# Input for this task
(** * permessage-bzip2: negotiation parameters and the per-message codec

  A shallow embedding of [autobahn/compress_bzip2.py]: the classes
  [PerMessageBzip2Offer], [PerMessageBzip2Accept],
  [PerMessageBzip2Response] and [PerMessageBzip2], with the properties
  the specification states about them.

  Conventions of the embedding.
  - A Python object is a record; a class is a module holding the record
    and its methods.  [__init__] is written [init].
  - A [raise Exception(msg)] becomes [Err k], where the kind [k] is the
    specification's name for the message template (see [error]).
  - A parameter mapping (a Python 2 [dict] from names to lists of
    values) is an association list in the order in which [for p in
    params] visits the keys: both parsers stop at the first parameter
    that is not acceptable, so the order decides which error is seen. *)

From Stdlib Require Import ZArith String Ascii List Bool Lia Permutation.
From Stdlib Require Import DecimalString.
From Stdlib Require DecimalPos DecimalZ.
Import ListNotations.
Open Scope string_scope.
Open Scope Z_scope.

(** ** Python values and exceptions *)

(** The values that occur in a parameter mapping: the sentinel [True]
  for a parameter given without [=value], and strings.  Integers are
  kept because [==] relates them to booleans. *)
Inductive pyval : Type :=
| VBool (b : bool)
| VInt (n : Z)
| VStr (s : string).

# What is needed
Show, from the listing above, every line holding the word "error".

# Expected output
    specification's name for the message template (see [error]).
    that is not acceptable, so the order decides which error is seen. *)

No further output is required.